The rest of this paper is organized as follows. Section 2 surveys related work about privacy protection in IoMT. Section 3 introduces the preliminaries and gives problem definitions. Section 4 proposes four different protocols for sketches under LDP to estimate the frequency of symptoms. Section 5 analyzes unbiased estimation, privacy guarantee and variance. Section 6 presents two methods to implement universal hash functions. Section 7 evaluates proposed protocols on real datasets. Finally, Section 8 concludes this paper.

In IoMT, there are vast amounts of users' healthy information generated by various mobile devices every day. However, the information is left from mobile users and may be faced with leakage risk from untrusted data collectors or data adversaries [17] . In order to guarantee privacy, there have been a number of protection techniques, including identification, anonymity and differential privacy [33, 48, 9] . In detail, identification technique utilizes authentication mechanism for each mobile user, who must login the system by his/her identity. On the other hand, data collectors use perturbation techniques (e.g., -anonymity [27] , -diversity [21] and DP [14] ) to perturb raw data from mobile users. These techniques provide a certain degree of privacy protection in some specified scenes.

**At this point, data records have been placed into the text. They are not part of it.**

(** A table without duplicated serials, all below the next one, is a
    well-formed ledger, and the in-memory layer over it refines that ledger. *)
Lemma MemoryStateBaseLayer_new_refines {E} (s : OLState) :
  tbl_wf (ol_ledger s) ->
  NoDup (map (fun e => acct_serial (ent_state e)) (tbl_accounts (ol_ledger s))) ->
  (forall id acct, tbl_map (ol_ledger s) !! id = Some acct ->
     0 <= acct_serial acct < gs_next_avail_serial (ol_global s)) ->
  in_u32 (gs_next_avail_serial (ol_global s)) ->
  zlen (tbl_accounts (ol_ledger s)) <= MAX_LEDGER_ACCOUNTS ->
  zlen (is_pending_asm_logs (ol_intraepoch s)) <= MAX_PENDING_ASM_LOGS ->
  exists m, MemoryStateBaseLayer_new (E := E) s = Ok m /\ mem_state m = s /\
    mem_refines m (ol_abs s (mem_serials m)).
Proof.
  intros Hwf Hnd Hr Hn Hsz Hp.
  set (pairs := map (fun e => (acct_serial (ent_state e), ent_id e)) (tbl_accounts (ol_ledger s))).
  assert (Hnd' : NoDup pairs.*1).
  { unfold pairs. change (NoDup (map fst (map (fun e => (acct_serial (ent_state e), ent_id e))
      (tbl_accounts (ol_ledger s))))). by rewrite map_map. }
  unfold MemoryStateBaseLayer_new. cbv zeta. rewrite (serial_fold_spec (ol_ledger s) Hnd').
  fold pairs. assert (Hlen : Z.of_nat (size (list_to_map pairs : gmap Z Z)) = zlen (tbl_accounts (ol_ledger s))).
  { rewrite <- size_dom, dom_list_to_map_L, size_list_to_set by done. unfold pairs, zlen.
    by rewrite !length_fmap. }
  rewrite Hlen, Z.eqb_refl. eexists. split_and!; [done|done|]. split; [done|done|]. split; simpl.
  - intros n id. by apply serial_index_lookup.
  - done.
  - done.
  - rewrite <- size_dom. unfold tbl_map.
    rewrite dom_list_to_map_L, size_list_to_set by (by apply keys_sorted_NoDup).
    unfold tbl_iter_account_states. rewrite !length_fmap. done.
  - done.
Qed.

(** ** Genesis accounts *)

Context `{!SerialLaws X}.

Definition genesis_account (p : GenesisSnarkAccountData) (serial : AccountSerial) : OLAccountState :=
  {| acct_serial := serial; acct_balance := gsd_balance p;
     acct_state := TySnark (OLSnarkAccountState_new_fresh (gsd_predicate p) (gsd_inner_state p)) |}.

Lemma genesis_accounts_run l next t :
  tbl_wf t -> NoDup l.*1 -> (forall id, id ∈ l.*1 -> tbl_map t !! id = None) ->
  zlen (tbl_accounts t) + zlen l <= MAX_LEDGER_ACCOUNTS -> 0 <= next -> next + zlen l <= U32_MAX ->
  exists t', genesis_accounts l next t = (Ok (next + zlen l), t') /\ tbl_wf t' /\
    zlen (tbl_accounts t') = zlen (tbl_accounts t) + zlen l /\
    forall id acct, tbl_map t' !! id = Some acct <->
      tbl_map t !! id = Some acct \/
      exists (i : nat) p, l !! i = Some (id, p) /\ acct = genesis_account p (next + Z.of_nat i).
Proof.
  revert next t. induction l as [|[id p] l IH]; intros next t Hwf Hnd Hfresh Hsz Hn Hb.
  - exists t. autorewrite with zlen. rewrite !Z.add_0_r. split_and!; try done.
    intros id acct. split; [by left|]. intros [?|(i & ? & Hi & _)]; [done|]. by rewrite lookup_nil in Hi.
  - cbn [genesis_accounts]. cbv zeta. autorewrite with zlen in *. pose proof (zlen_nonneg l).
    apply NoDup_cons in Hnd as [Hni Hnd].
    destruct (tbl_create_account_fresh t id (genesis_account p next) Hwf) as (t1 & Hc & Hwf1 & Hm1 & Hl1);
      [apply Hfresh; by left|lia|].
    rewrite (mbind_ok _ _ _ tt t1) by exact Hc. rewrite serial_incr_spec by lia.
    destruct (IH (next + 1) t1) as (t' & Hrun & Hwf' & Hl' & Hm'); try done; try lia.
    { intros id' Hin. rewrite Hm1, lookup_insert_ne; [apply Hfresh; by right|]. intros ->. done. }
    exists t'. split_and!; [rewrite Hrun; do 2 f_equal; lia|done|lia|].
    intros id' acct. rewrite Hm', Hm1, lookup_insert_Some. split.
    + intros [[[<- <-]|[? ?]]|(i & p' & Hi & ->)].
      * right. exists 0%nat, p. split; [done|]. f_equal. lia.
      * by left.
      * right. exists (S i), p'. split; [done|]. f_equal. lia.
    + intros [Hl|(i & p' & Hi & ->)].
      * left. right. split; [|done]. intros <-. rewrite Hfresh in Hl by (by left). done.
      * destruct i as [|i]; simpl in Hi; simplify_eq.
        -- left. left. split; [done|]. f_equal. lia.
        -- right. exists i, p'. split; [done|]. f_equal. lia.
Qed.

Context `{!AmountLaws X, !MmrLaws X}.

(** Parameters a genesis can be built from. *)
Record genesis_params_ok (p : OLParams) : Prop := {
  gp_epoch : olp_epoch p = 0;
  gp_height : 0 <= l1c_height (olp_last_l1_block p);
  gp_reserved : 0 <= system_reserved_accts;
  gp_serials : system_reserved_accts + zlen (btree_iter (olp_accounts p)) <= U32_MAX;
  gp_size : zlen (btree_iter (olp_accounts p)) <= MAX_LEDGER_ACCOUNTS;
  gp_balances id a : olp_accounts p !! id = Some a -> in_u64 (gsd_balance a);
  gp_total : map_sum gsd_balance (olp_accounts p) <= U64_MAX;
}.

(** The genesis ledger: one fresh snark account per parameter entry, with
    serials in the order of the account ids. *)
Record genesis_state (p : OLParams) (s : LState) : Prop := {
  gst_wf : ls_wf s;
  gst_amounts : amounts_ok s;
  gst_epoch : cur_epoch s = 0;
  gst_total : total_value s = map_sum gsd_balance (olp_accounts p);
  gst_total_field : total_ledger_balance s = total_value s;
  gst_height : es_height_indexed (ls_epoch s);
  gst_l1 : es_last_l1_block (ls_epoch s) = olp_last_l1_block p;
  gst_pending : ls_pending s = [];
  gst_accts id acct : ls_accts s !! id = Some acct <->
    exists i a, btree_iter (olp_accounts p) !! i = Some (id, a) /\
      acct = genesis_account a (system_reserved_accts + Z.of_nat i);
}.

Lemma genesis_balances_sum (accounts : gmap AccountId GenesisSnarkAccountData) t base :
  (forall id acct, tbl_map t !! id = Some acct <->
     exists (i : nat) a, btree_iter accounts !! i = Some (id, a) /\ acct = genesis_account a (base + Z.of_nat i)) ->
  map_sum acct_balance (tbl_map t) = map_sum gsd_balance accounts.
Proof.
  intros Hm. rewrite (map_sum_fmap acct_balance), (map_sum_fmap gsd_balance). f_equal. apply map_eq. intros id.
  rewrite !lookup_fmap. destruct (accounts !! id) as [a|] eqn:Ha; simpl.
  - apply elem_of_btree_iter, list_elem_of_lookup in Ha as [i Hi].
    assert (tbl_map t !! id = Some (genesis_account a (base + Z.of_nat i))) as -> by (apply Hm; eauto). done.
  - destruct (tbl_map t !! id) as [acct|] eqn:Hl; [|done]. apply Hm in Hl as (i & a & Hi & _).
    apply list_elem_of_lookup_2, elem_of_btree_iter in Hi. congruence.
Qed.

However, these techniques are not fully suited to applications in IoMT due to their respective shortcomings. Identification and anonymity can't offer enough privacy protection, while DP usually assumes that the third party is trusted. That is, the third party doesn't illegally leak users' health information. Unfortunately, it doesn't hold in some real environments of IoMT. The reason is that users can't know the receivers of their healthy information in the local setting so that they don't trust them. In order to overcome the disadvantages, local differential privacy [12] has been proposed to protect private information of each user against the threat from the untrusted third party. Both academical researchers and industrial engineers focus on how to achieve local differential privacy from theory and application.

Different from DP, LDP has higher privacy requirement in a local setting, which requires probability limit between any two values, instead of any two datasets in DP [12] . To this end, the existing mechanisms of DP can't be fully applied to LDP, including the Laplace mechanism [15] and the exponential mechanism [23] . In order to implement LDP, there have been a number of works to design proper mechanisms [7, 13, 30, 43] . Most of them leveraged the Randomized Response (RR) mechanism [34] or its refinements. RR reports a random answer derived from a certain amount of probability for a Boolean question. For categorical data, Kairouz et al. [18, 19] proposed an extremal privatization mechanism ( -RR), which is universally optimal in the low and high privacy regimes. For ordinal data, the value is firstly encoded to a binary one and then perturb it by RR [11] [13] [44] . In general, the proposed algorithms need to satisfy both unbiased estimation and LDP. In addition, these perturbation privacy mechanisms are widely applied to various scenes, including heavy hitter identification, itemset mining, marginal release, data mining, medical analysis and infectious disease prediction [20] .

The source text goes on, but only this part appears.